Women wade through floodwater in southern Jessore district on Aug. 22, 2016. Climate scientists say frequent natural disasters like cyclones and flooding have an economic cost. (Photo by Stephan Uttom/ucanews.com)
Half of South Asia — including 134 million people in Bangladesh — face declining living standards as a result of rising temperatures and erratic rainfall, a World Bank report has warned.
The severe climate changes in the coming decades could result in a fall in agricultural and labor productivity and a rise in the spread of mosquito-borne and other infectious diseases, the report said.
The "South Asia's Hotspots: Impacts of Temperature and Precipitation Changes on Living Standards" report released Sept. 26, said in the last 60 years the region's average temperatures have increased and will continue to rise.
In Bangladesh, about three-quarters of the 165 million population will face reduced living standards due to a loss of seven percent of Gross Domestic Product (GDP) by 2050, it said.

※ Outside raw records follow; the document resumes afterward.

(** X16: a file that [AddFile] has added is not downloaded: its docID
    is in both tables, and [getFile] on it returns no error and leaves the
    world as it is. *)
Theorem AddFile_then_getFile (c : Client) (W : World) (filename : string)
    (c1 : Client) (W1 : World) :
  AddFile c W filename = (nil, c1, W1) ->
  exists docID,
    reverseLookup c1 !! snd (GoPath.Split filename) = Some (Itoa docID)
    /\ lookupTable c1 !! Itoa docID = Some (snd (GoPath.Split filename))
    /\ getFile c1 W1 docID = (nil, W1).
Proof.
  intros Hadd.
  destruct (AddFile_success _ _ _ _ _ Hadd)
    as (content & docID & srv & _ & _ & -> & Hvalid & ->).
  exists docID. cbn [reverseLookup lookupTable]. rewrite !lookup_insert_eq.
  split; [done|]. split; [done|].
  unfold getFile. cbn [lookupTable directory]. rewrite lookup_insert_eq.
  by rewrite os_exists_setFile_eq.
Qed.

(** *** The searches *)

Lemma fetchAll_unknown c d : forall ds W,
  d ∈ ds -> lookupTable c !! Itoa d = None ->
  exists e W', fst (fetchAll c W ds) = (Some e, W').
Proof.
  induction ds as [|d0 ds IH]; intros W Hin Hnone; [by apply elem_of_nil in Hin|].
  cbn [fetchAll].
  destruct (getFile c W d0) as [[e|] W1] eqn:Hget; [by eexists _, _|].
  apply elem_of_cons in Hin as [->|Hin].
  { unfold getFile in Hget. rewrite Hnone in Hget. discriminate. }
  destruct (IH W1 Hin Hnone) as (e & W' & Hrest).
  destruct (fetchAll c W1 ds) as [[err W2] args]. cbn [fst] in *.
  injection Hrest as -> ->. by eexists _, _.
Qed.

(** X17: a candidate without an entry in the lookup table fails the
    whole search: [searchWordHelper] returns an error and no file name,
    whatever the other candidates hold; so does [SearchWord] when the
    server's answer names a docID the client does not know. *)
Theorem search_unknown_candidate (c : Client) (W : World) (word : string) (d : Z) :
  lookupTable c !! Itoa d = None ->
  (forall ds, d ∈ ds ->
     exists e W', searchWordHelper c W word ds = ([], Float64.zero, Some e, W'))
  /\ (d ∈ server_SearchWord (server W) (ComputeTrapdoors prf (indexer c) word) ->
      exists e W', SearchWord c W word = ([], Float64.zero, Some e, W')).
Proof.
  intros Hnone.
  assert (Hhelper : forall ds, d ∈ ds ->
            exists e W', searchWordHelper c W word ds = ([], Float64.zero, Some e, W')).
  { intros ds Hin. destruct (fetchAll_unknown c d ds W Hin Hnone) as (e & W' & Hrun).
    unfold searchWordHelper.
    destruct (fetchAll c W ds) as [[err W2] args]. cbn [fst] in Hrun.
    injection Hrun as -> ->. by eexists _, _. }
  split; [exact Hhelper|]. intros Hin. by apply Hhelper.
Qed.

Lemma fetchAll_entries c : forall ds W W' args,
  fetchAll c W ds = (nil, W', args) ->
  forall d, d ∈ ds -> is_Some (lookupTable c !! Itoa d).
Proof.
  induction ds as [|d0 ds IH]; intros W W' args Hrun d Hin;
    [by apply elem_of_nil in Hin|].
  cbn [fetchAll] in Hrun.
  destruct (getFile c W d0) as [[e|] W1] eqn:Hget; [discriminate|].
  destruct (fetchAll c W1 ds) as [[err W2] args'] eqn:Hrest.
  injection Hrun as -> -> <-.
  apply elem_of_cons in Hin as [->|Hin]; [|by eapply IH].
  unfold getFile in Hget. by destruct (lookupTable c !! Itoa d0).
Qed.

(** X18: with grep listing, for a pattern and files, the files that have
    a selected line ([grepLaw]): when neither the word nor the local path
    of a candidate begins with a dash (grep then reads the word as its
    pattern and the paths as files), every name [searchWordHelper]
    returns is the base name of the local path of a candidate that has an
    entry in the lookup table and whose file, as the search leaves it on
    the disk, has a line that grep selects for the word; there are no
    more names than candidates. *)
Theorem searchWordHelper_sound (c : Client) (W : World) (word : string)
    (ds : list Z) (names : list string) (rate : float64) (W' : World) :
  grepLaw ->
  plainArg word = true ->
  (forall d, d ∈ ds -> plainArg (localPath c d) = true) ->
  searchWordHelper c W word ds = (names, rate, nil, W') ->
  (forall f, f ∈ names ->
     exists d content,
       d ∈ ds
       /\ is_Some (lookupTable c !! Itoa d)
       /\ f = snd (GoPath.Split (localPath c d))
       /\ files W' !! localPath c d = Some content
       /\ grepMatch word content = true)
  /\ (List.length names <= List.length ds)%nat.
Proof.
  intros Hlaw Hword Hpaths Hrun.
  split; [|by eapply searchWordHelper_count].
  destruct (fetchAll c W ds) as [[[e|] W1] args] eqn:Hfetch.
  { unfold searchWordHelper in Hrun. rewrite Hfetch in Hrun. discriminate. }
  pose proof (fetchAll_entries _ _ _ _ _ Hfetch) as Hentries.
  pose proof (fetchAll_args _ _ _ _ _ Hfetch) as Hargs. subst args.
  rewrite (searchWordHelper_success _ _ _ _ _ _ Hlaw
             (plain_arguments c word ds Hword Hpaths) Hfetch) in Hrun.
  cbv zeta in Hrun. injection Hrun as <- _ <-.
  intros f Hf. apply list_elem_of_fmap in Hf as (p & -> & Hp).
  match type of Hp with context [if ?b then _ else _] => destruct b end;
    [|by apply elem_of_nil in Hp].
  apply list_elem_of_In, filter_In in Hp as [Hp Hgrep].
  apply list_elem_of_In, list_elem_of_fmap in Hp as (d & -> & Hd).
  unfold grepAccepts in Hgrep.
  destruct (files W1 !! localPath c d) as [content|] eqn:Hfile; [|discriminate].
  exists d, content. split; [done|]. split; [by apply Hentries|]. done.
Qed.

Lemma parseDocIDs_bad_key keys k :
  k ∈ keys -> snd (Atoi k) <> nil -> parseDocIDs keys = None.
Proof.
  induction keys as [|k0 keys IH]; intros Hin Hbad; [by apply elem_of_nil in Hin|].
  cbn [parseDocIDs]. destruct (Atoi k0) as [d0 [e|]] eqn:Hk0; [done|].
  apply elem_of_cons in Hin as [->|Hin].
  { rewrite Hk0 in Hbad. by destruct Hbad. }
  by rewrite IH.
Qed.

(** X19: one key of the lookup table that [strconv.Atoi] rejects fails
    every naive search: [SearchWordNaive] returns the error "invalid docID:
    not a number" and no file name, and fetches nothing, in whatever order
    [range] visits the table. *)
Theorem SearchWordNaive_bad_key (c : Client) (W : World) (word : string)
    (k name : string) :
  lookupTable c !! k = Some name ->
  snd (Atoi k) <> nil ->
  SearchWordNaive c W word
  = ([], Float64.zero, errors_New "invalid docID: not a number", W).
Proof.
  intros Hentry Hbad. unfold SearchWordNaive.
  rewrite (parseDocIDs_bad_key _ k); [done| |done].
  apply elem_of_mapRange_keys. by exists name.
Qed.

(** X20: [SearchWord] filters the server's answer.  With grep listing,
    for a pattern and files, the files that have a selected line
    ([grepLaw]): when the word holds no NUL byte and does not begin with
    a dash, no candidate's local path begins with a dash, distinct
    entries of the lookup table are kept in distinct local files and
    every candidate can be fetched, it returns no error and the base
    names of the local paths of exactly the candidates whose copy grep
    selects, in the order of the server's answer, and leaves every file
    that existed as it was. *)
Theorem SearchWord_filters_candidates (c : Client) (W : World) (word : string) :
  let serverDocs :=
    server_SearchWord (server W) (ComputeTrapdoors prf (indexer c) word) in
  grepLaw ->
  validPath word = true ->
  plainArg word = true ->
  (forall d, d ∈ serverDocs -> plainArg (localPath c d) = true) ->
  distinctPaths c ->
  (forall d, d ∈ serverDocs -> fetchable c W d) ->
  exists rate W',
    SearchWord c W word
    = (map (fun d => snd (GoPath.Split (localPath c d)))
           (List.filter (docMatches c W word) serverDocs),
       rate, nil, W')
    /\ (forall p, os_exists W p = true -> files W' !! p = files W !! p).
Proof.
  intros serverDocs Hlaw Hword Hplain Hpaths Hdistinct Hall.
  destruct (searchWordHelper_fetchable c W word serverDocs Hlaw Hplain Hpaths
              Hdistinct Hall) as (rate & W' & Hrun).
  rewrite Hword in Hrun. exists rate, W'. split; [exact Hrun|].
  destruct (fetchAll_fetchable c Hdistinct serverDocs W Hall)
    as (W'' & Hfetch & Hkeep & _ & _).
  unfold searchWordHelper in Hrun. rewrite Hfetch in Hrun.
  injection Hrun as _ _ ->. intros p Hp. by apply Hkeep.
Qed.

(** X21: what [SearchWordNaive] finds does not depend on the order in
    which [range] visits the lookup table.  With grep listing, for a
    pattern and files, the files that have a selected line ([grepLaw]):
    when the word holds no NUL byte and does not begin with a dash, the
    keys are decimal docIDs, distinct entries are kept in distinct local
    files, none of which has a path beginning with a dash, and every
    document of the table can be fetched, it returns no error, and a name
    is returned exactly when it is the base name of the local path of a
    document of the table whose copy grep selects for the word. *)
Theorem SearchWordNaive_finds_matching (c : Client) (W : World) (word : string) :
  grepLaw ->
  validPath word = true ->
  plainArg word = true ->
  (forall d, is_Some (lookupTable c !! Itoa d) -> plainArg (localPath c d) = true) ->
  wfKeys c ->
  distinctPaths c ->
  (forall d, is_Some (lookupTable c !! Itoa d) -> fetchable c W d) ->
  exists names rate W',
    SearchWordNaive c W word = (names, rate, nil, W')
    /\ forall f, f ∈ names <->
         exists d, is_Some (lookupTable c !! Itoa d)
                   /\ docMatches c W word d = true
                   /\ f = snd (GoPath.Split (localPath c d)).
Proof.
  intros Hlaw Hword Hplain Hpaths Hwf Hdistinct Hall.
  assert (Hall' : forall d, d ∈ naiveDocs c -> fetchable c W d).
  { intros d Hd. by apply Hall, elem_of_naiveDocs. }
  assert (Hpaths' : forall d, d ∈ naiveDocs c -> plainArg (localPath c d) = true).
  { intros d Hd. by apply Hpaths, elem_of_naiveDocs. }
  destruct (searchWordHelper_fetchable c W word (naiveDocs c) Hlaw Hplain Hpaths'
              Hdistinct Hall') as (rate & W' & Hrun).
  rewrite Hword in Hrun. eexists _, rate, W'. split.
  { unfold SearchWordNaive. rewrite parseDocIDs_keys; [exact Hrun|].
    intros k [name Hname]%elem_of_mapRange_keys. by apply (Hwf k name). }
  intros f. rewrite elem_of_matching_names. split.
  - intros (d & -> & Hd & Hm). exists d. by rewrite <- elem_of_naiveDocs.
  - intros (d & Hd & Hm & ->). exists d. by rewrite elem_of_naiveDocs.
Qed.

(** *** [GetFilenames] *)

Lemma GetFilenames_canonical c :
  GetFilenames c = GoSort.Strings (map fst (map_to_list (reverseLookup c))).
Proof.
  unfold GetFilenames. apply GoSort.Strings_perm. by rewrite mapRange_perm.
Qed.

Lemma GetFilenames_perm c :
  GetFilenames c ≡ₚ map fst (map_to_list (reverseLookup c)).
Proof.
  rewrite GetFilenames_canonical. unfold GoSort.Strings.
  apply merge_sort_Permutation.
Qed.

(** X22: [GetFilenames] returns the names of the reverse table, each
    once, in increasing order, and the same list in whatever order [range]
    visits the table. *)
Theorem GetFilenames_sorted_names (c : Client) :
  Sorted GoSort.string_le (GetFilenames c)
  /\ NoDup (GetFilenames c)
  /\ (forall f, f ∈ GetFilenames c <-> is_Some (reverseLookup c !! f))
  /\ List.length (GetFilenames c) = size (reverseLookup c)
  /\ GetFilenames c = GoSort.Strings (map fst (map_to_list (reverseLookup c))).
Proof.
  split; [apply Sorted_merge_sort; apply _|].
  split; [rewrite GetFilenames_perm; apply NoDup_fst_map_to_list|].
  split; [|split; [|apply GetFilenames_canonical]].
  - intros f. rewrite GetFilenames_perm, list_elem_of_fmap. split.
    + intros ([f' id] & -> & Hin%elem_of_map_to_list). by exists id.
    + intros [id Hid]. exists (f, id). split; [done|]. by apply elem_of_map_to_list.
  - rewrite GetFilenames_perm, length_map. apply length_map_to_list.
Qed.

(** X23: after an [AddFile] that returned no error, [GetFilenames]
    lists the base name of the file besides the names it listed before;
    an [AddFile] stopped by its guard or by the missing source file leaves
    the list as it was. *)
Theorem AddFile_then_GetFilenames (c : Client) (W : World) (filename : string) :
  let r := AddFile c W filename in
  (fst (fst r) = nil ->
   GetFilenames (snd (fst r)) ≡ₚ snd (GoPath.Split filename) :: GetFilenames c)
  /\ (is_Some (reverseLookup c !! snd (GoPath.Split filename))
      \/ snd (ioutil_ReadFile W filename) <> nil ->
      GetFilenames (snd (fst r)) = GetFilenames c).
Proof.
  cbv zeta. split.
  - intros Hok.
    destruct (AddFile c W filename) as [[e c1] W1] eqn:Hadd. cbn [fst snd] in *.
    subst e.
    destruct (AddFile_success _ _ _ _ _ Hadd)
      as (content & docID & srv & Hguard & _ & -> & _ & _).
    rewrite !GetFilenames_perm. cbn [reverseLookup].
    rewrite map_to_list_insert by done. done.
  - intros Hstop. f_equal. unfold AddFile.
    destruct (reverseLookup c !! _) as [?|]; [done|].
    destruct (ioutil_ReadFile W filename) as [content [?|]]; [done|].
    destruct Hstop as [[? ?]|Hstop]; [done|]. by destruct Hstop.
Qed.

Bangladesh's average temperature is predicted to increase by 1-1.5 Celsius by 2050 even if preventive measures recommended by the 2015 Paris climate change agreement are undertaken. If no measures are taken, the country's average temperatures are predicted to increase by as much as 2.5 Celsius, the report stated.
"Around the world, and especially for Bangladesh, climate change is an acute threat to development and efforts to end poverty," said Hartwig Schafer, World Bank vice-president for South Asia. "In addition to the coastal zones, the warming weather will severely effect the country's inland area in the next decades. To deal with climate change, the country needs to focus on creating jobs outside the agriculture sector and improve the capacity of its government institutions."
The damage from climate change would be greater than the report predicted, warned Sharif Jamil, joint secretary of the environmental group Bangladesh Poribesh Andolon (BAPA).
"The report is based on current data and it is not extensive and expansive enough. The government has taken measures for industrialization for alternative sources of income, but in an erratic manner, which in fact contributes to global warming," Jamil told ucanews.com.
Bangladesh generates two percent of its power from coal plants, but the government plans to gradually increase this to 30 percent, which would only further damage the environment, he warned.
"Everyone knows Bangladesh is one of the most vulnerable countries for climate change, but it gets dismal financial support from the global climate change fund. On the other hand, we lack competence in governance, planning and implementation to utilize the funds. The World Bank report must be taken seriously by all quarters," Jamil further added.
Augustine Baroi, senior manager of Ecological Conservation and Development Project at Caritas Bangladesh, agreed that the bleak forecast for climate change would be disastrous for the country.
"Two recent cyclones — Sidr (2007) and Aila (2009) — had devastating impacts on the lives and livelihoods of people in the southern coastal region. Now we see sea water inundating more areas than before. In the north, heat waves and reduced rainfall are causing drought and desertification," Baroi said.
Solaiman Haider, a director of the Environment Department, said the government had already taken measures to minimize the impact of climate change.
"We have undertaken various projects on climate change adaption, mitigation and human resource development. We are focusing strongly on governance, capacity building, alternative livelihoods and biodiversity management and preservation. The World Bank report is a warning and the government is responding well," Haider said.